EXERCISE GOAL: Please show every line from the entries that carries the word "mapping".

:: AVAILABLE RECORDS

(** * StoreDemoDownloader: the download engine of [main.py]

    A shallow embedding of the parts of [main.py] that fetch the catalog,
    build the download list, schedule the downloads over the progress-bar
    slots, run one download and report its progress.

    Conventions.
    - Python [int] is [Z]; Python [float] is a binary64 [PrimFloat.float].
    - Python [str] is [string]; case mapping covers the ASCII letters, other
      characters are left as they are.
    - A Python [dict] is an association list in insertion order; lookup takes
      the first binding of a key, assignment replaces it in place.
    - Exceptions are values of [exn]; code that can raise runs in the
      state-and-exception monad [M], where the state reached so far survives
      a raise, as the mutations of a Python object do.
    - Widgets are reduced to the attributes the engine reads or writes. *)

From Stdlib Require Import ZArith List String Ascii Bool Lia.
From Stdlib Require Import DecimalString.
From Stdlib Require PrimFloat FloatOps SpecFloat Uint63.
Import ListNotations.

Set Warnings "-register-all".
Local Open Scope string_scope.
Local Open Scope Z_scope.
Local Open Scope list_scope.

Abbreviation float := PrimFloat.float.
Infix "+s+" := String.append (at level 60, right associativity).

(** ** Exceptions and results *)

(** [Exception cls detail] is an instance of a class deriving from Python's
    [Exception] ([cls] names it, [detail] is what [str(e)] gives);
    [BaseException cls detail] is one deriving from [BaseException] only
    ([KeyboardInterrupt], [SystemExit]), which [except Exception] lets pass. *)
Inductive exn : Type :=
| Exception (cls : string) (detail : string)
| BaseException (cls : string) (detail : string).

Definition exn_str (e : exn) : string :=
  match e with
  | Exception _ detail => detail
  | BaseException _ detail => detail
  end.

Inductive result (A : Type) : Type :=
| Ok (a : A)
| Raise (e : exn).

Arguments Ok {A} a.
Arguments Raise {A} e.

(** ** The state-and-exception monad *)

Definition M (S A : Type) : Type := S -> result A * S.

Definition ret {S A : Type} (a : A) : M S A := fun s => (Ok a, s).

Definition raise {S A : Type} (e : exn) : M S A := fun s => (Raise e, s).

Definition bind {S A B : Type} (m : M S A) (k : A -> M S B) : M S B :=
  fun s =>
    match m s with
    | (Ok a, s') => k a s'
    | (Raise e, s') => (Raise e, s')
    end.

Definition get {S : Type} : M S S := fun s => (Ok s, s).

Definition modify {S : Type} (f : S -> S) : M S unit := fun s => (Ok tt, f s).

Definition lift_result {S A : Type} (r : result A) : M S A := fun s => (r, s).

(** [try: body except Exception as e: handler e]. *)
Definition try_except_Exception {S A : Type}
    (body : M S A) (handler : exn -> M S A) : M S A :=
  fun s =>
    match body s with
    | (Ok a, s') => (Ok a, s')
    | (Raise (Exception cls detail), s') => handler (Exception cls detail) s'
    | (Raise (BaseException cls detail), s') => (Raise (BaseException cls detail), s')
    end.

Declare Scope py_scope.
Delimit Scope py_scope with py.
Notation "x <- m ;; k" := (bind m (fun x => k))
  (at level 61, m at next level, right associativity) : py_scope.
Notation "m ;; k" := (bind m (fun _ => k))
  (at level 61, right associativity) : py_scope.
Local Open Scope py_scope.

(** [for x in l: body x]. *)
Fixpoint for_each {S A : Type} (l : list A) (body : A -> M S unit) : M S unit :=
  match l with
  | [] => ret tt
  | x :: l' => body x ;; for_each l' body
  end.

(** [range(n)]: empty when [n <= 0]. *)
Definition range (n : Z) : list nat := seq 0 (Z.to_nat n).

(** ** Python values *)

Definition bytes : Type := list Byte.byte.

(** [len] of a list or of a byte string. *)
Definition len {A : Type} (l : list A) : Z := Z.of_nat (List.length l).

(** A value produced by [json.loads]. *)
Inductive json : Type :=
| JNull
| JBool (b : bool)
| JInt (z : Z)
| JFloat (f : float)
| JStr (s : string)
| JList (l : list json)
| JDict (d : list (string * json)).

Definition dict (V : Type) : Type := list (string * V).

Fixpoint dict_lookup {V : Type} (k : string) (d : dict V) : option V :=
  match d with
  | [] => None
  | (k', v) :: d' => if String.eqb k k' then Some v else dict_lookup k d'
  end.

(** [d.get(k, default)]. *)
Definition dict_get {V : Type} (d : dict V) (k : string) (default : V) : V :=
  match dict_lookup k d with
  | Some v => v
  | None => default
  end.

(** [d[k] = v]: an existing key keeps its place. *)
Fixpoint dict_set {V : Type} (k : string) (v : V) (d : dict V) : dict V :=
  match d with
  | [] => [(k, v)]
  | (k', v') :: d' =>
      if String.eqb k k' then (k, v) :: d' else (k', v') :: dict_set k v d'
  end.

(** Case mapping of one ASCII character; any other is left as it is. *)
Definition upper_ascii (c : ascii) : ascii :=
  let n := nat_of_ascii c in
  if (Nat.leb 97 n && Nat.leb n 122)%bool then ascii_of_nat (n - 32) else c.

Definition lower_ascii (c : ascii) : ascii :=
  let n := nat_of_ascii c in
  if (Nat.leb 65 n && Nat.leb n 90)%bool then ascii_of_nat (n + 32) else c.

Fixpoint string_map (f : ascii -> ascii) (s : string) : string :=
  match s with
  | EmptyString => EmptyString
  | String c s' => String (f c) (string_map f s')
  end.

(** [s.isascii()]: every character is below 128. *)
Fixpoint isascii (s : string) : bool :=
  match s with
  | EmptyString => true
  | String c s' => Nat.ltb (nat_of_ascii c) 128 && isascii s'
  end.

(** [s.upper()] for a [str] of ASCII characters.  Python also maps letters
    beyond ASCII, some of them to several characters: the results below
    that speak of [upper] or [capitalize] on text of the catalog are stated
    for ASCII text. *)
Definition upper (s : string) : string := string_map upper_ascii s.

(** [s.capitalize()] for a [str] of ASCII characters: first character
    upper-cased, the rest lower-cased. *)
Definition capitalize (s : string) : string :=
  match s with
  | EmptyString => EmptyString
  | String c s' => String (upper_ascii c) (string_map lower_ascii s')
  end.

(** [str(z)] for an [int]. *)
Definition str_of_int (z : Z) : string := NilZero.string_of_int (Z.to_int z).

(** ** Floats *)

(** [float(z)], correctly rounded; Python raises where the integer is beyond
    the floats. *)
Definition py_float (z : Z) : result float :=
  match SpecFloat.binary_normalize FloatOps.prec FloatOps.emax z 0 false with
  | SpecFloat.S754_infinity _ =>
      Raise (Exception "OverflowError" "int too large to convert to float")
  | x => Ok (FloatOps.SF2Prim x)
  end.

(** [a / (2**k)] for an [int] [a]: the quotient, correctly rounded; Python
    raises where it is beyond the floats. *)
Definition truediv_pow2 (a : Z) (k : Z) : result float :=
  match SpecFloat.binary_normalize FloatOps.prec FloatOps.emax a (- k) false with
  | SpecFloat.S754_infinity _ =>
      Raise (Exception "OverflowError" "integer division result too large for a float")
  | x => Ok (FloatOps.SF2Prim x)
  end.

(** [n / (1024 * 1024)] for an [int] [n]. *)
Definition to_megabytes (n : Z) : result float := truediv_pow2 n 20.

(** The value of [n / (1024 * 1024)] where the division raises nothing. *)
Definition megabytes (n : Z) : float :=
  match to_megabytes n with
  | Ok x => x
  | Raise _ => PrimFloat.infinity
  end.

(** The [int] 100 as the float it is multiplied as. *)
Definition hundred : float := PrimFloat.of_uint63 (Uint63.of_Z 100).

(** [x / y] on floats: Python raises where IEEE gives an infinity or a NaN. *)
Definition float_truediv (x y : float) : result float :=
  if PrimFloat.eqb y PrimFloat.zero
  then Raise (Exception "ZeroDivisionError" "float division by zero")
  else Ok (PrimFloat.div x y).

(** [math.floor(x)]. *)
Definition math_floor (x : float) : result Z :=
  match FloatOps.Prim2SF x with
  | SpecFloat.S754_zero _ => Ok 0
  | SpecFloat.S754_finite s m e =>
      let n := if s then Z.neg m else Z.pos m in
      Ok (if 0 <=? e then n * 2 ^ e else n / 2 ^ (- e))
  | SpecFloat.S754_infinity _ =>
      Raise (Exception "OverflowError" "cannot convert float infinity to integer")
  | SpecFloat.S754_nan =>
      Raise (Exception "ValueError" "cannot convert float NaN to integer")
  end.

(** ** Catalog items, downloads and widgets *)

(** The dict [fetch_data] builds for one catalog entry. *)
Record ProcessedItem : Type := {
  item_category : string;
  item_title : json;
  item_duration : json;
  item_filetype : string;
  item_size : string;
  item_size_gb : json;
  item_url : json
}.

(** The tuple [(url, file_path, file_name)] of [download_urls]. *)
Definition download : Type := (string * string * json)%type.

(** The arguments of the last [setFormat] call of [update_progress]: the
    label shows the name, then the two amounts and the percentage with two
    decimals. *)
Record ProgressLabel : Type := {
  label_file_name : json;
  label_downloaded_mb : float;
  label_total_mb : float;
  label_percent : float
}.

Record QProgressBar : Type := {
  bar_minimum : Z;
  bar_maximum : Z;
  bar_value : Z;                      (* argument of the last [setValue] *)
  bar_format : option ProgressLabel   (* [None]: the default format *)
}.

Module DownloadWorker.

(** [signal] is the bar index both signal connections are bound to with
    [partial]; [progress_bar] is the position in [progress_bars] of the
    bar object the worker holds. *)
Record t : Type := {
  url : string;
  file_path : string;
  file_name : json;
  signal : nat;
  progress_bar : nat
}.

(** [__init__], with the index bound to the signals and the position of
    the bar in place of the two objects. *)
Definition init (url file_path : string) (file_name : json)
    (signal progress_bar : nat) : t :=
  {| url := url; file_path := file_path; file_name := file_name;
     signal := signal; progress_bar := progress_bar |}.

Definition task (w : t) : download := (url w, file_path w, file_name w).

End DownloadWorker.

Inductive callback : Type := Go_to_stage7.

(** The local files the program touches: path and contents. *)
Definition Disk : Type := list (string * bytes).

(** ** The application object *)

Module USBSelectorApp.

(** The attributes of [USBSelectorApp] the download engine uses.
    [threadpool] lists the workers handed to [QThreadPool.start] whose
    result signal has not been delivered yet; [timers] lists the pending
    [QTimer.singleShot] calls; [stdout] collects what [print] writes. *)
Record t : Type := {
  selected_content_items : list ProcessedItem;
  concurrent_downloads : Z;
  threadpool_max_thread_count : Z;
  threadpool : list DownloadWorker.t;
  download_queue : list download;
  active_downloads : list DownloadWorker.t;
  completed_downloads : Z;
  progress_bars : list QProgressBar;
  use_cache : bool;
  current_index : Z;
  timers : list (Z * callback);
  stdout : list string;
  files : Disk
}.

Definition set_selected_content_items (v : list ProcessedItem) (self : t) : t :=
  {| selected_content_items := v;
     concurrent_downloads := concurrent_downloads self;
     threadpool_max_thread_count := threadpool_max_thread_count self;
     threadpool := threadpool self;
     download_queue := download_queue self;
     active_downloads := active_downloads self;
     completed_downloads := completed_downloads self;
     progress_bars := progress_bars self;
     use_cache := use_cache self;
     current_index := current_index self;
     timers := timers self;
     stdout := stdout self;
     files := files self |}.

Definition set_concurrency (v : Z) (self : t) : t :=
  {| selected_content_items := selected_content_items self;
     concurrent_downloads := v;
     threadpool_max_thread_count := v;
     threadpool := threadpool self;
     download_queue := download_queue self;
     active_downloads := active_downloads self;
     completed_downloads := completed_downloads self;
     progress_bars := progress_bars self;
     use_cache := use_cache self;
     current_index := current_index self;
     timers := timers self;
     stdout := stdout self;
     files := files self |}.

Definition set_threadpool (v : list DownloadWorker.t) (self : t) : t :=
  {| selected_content_items := selected_content_items self;
     concurrent_downloads := concurrent_downloads self;
     threadpool_max_thread_count := threadpool_max_thread_count self;
     threadpool := v;
     download_queue := download_queue self;
     active_downloads := active_downloads self;
     completed_downloads := completed_downloads self;
     progress_bars := progress_bars self;
     use_cache := use_cache self;
     current_index := current_index self;
     timers := timers self;
     stdout := stdout self;
     files := files self |}.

::::

ANSWER SECTION:
    - Python [str] is [string]; case mapping covers the ASCII letters, other
(** Case mapping of one ASCII character; any other is left as it is. *)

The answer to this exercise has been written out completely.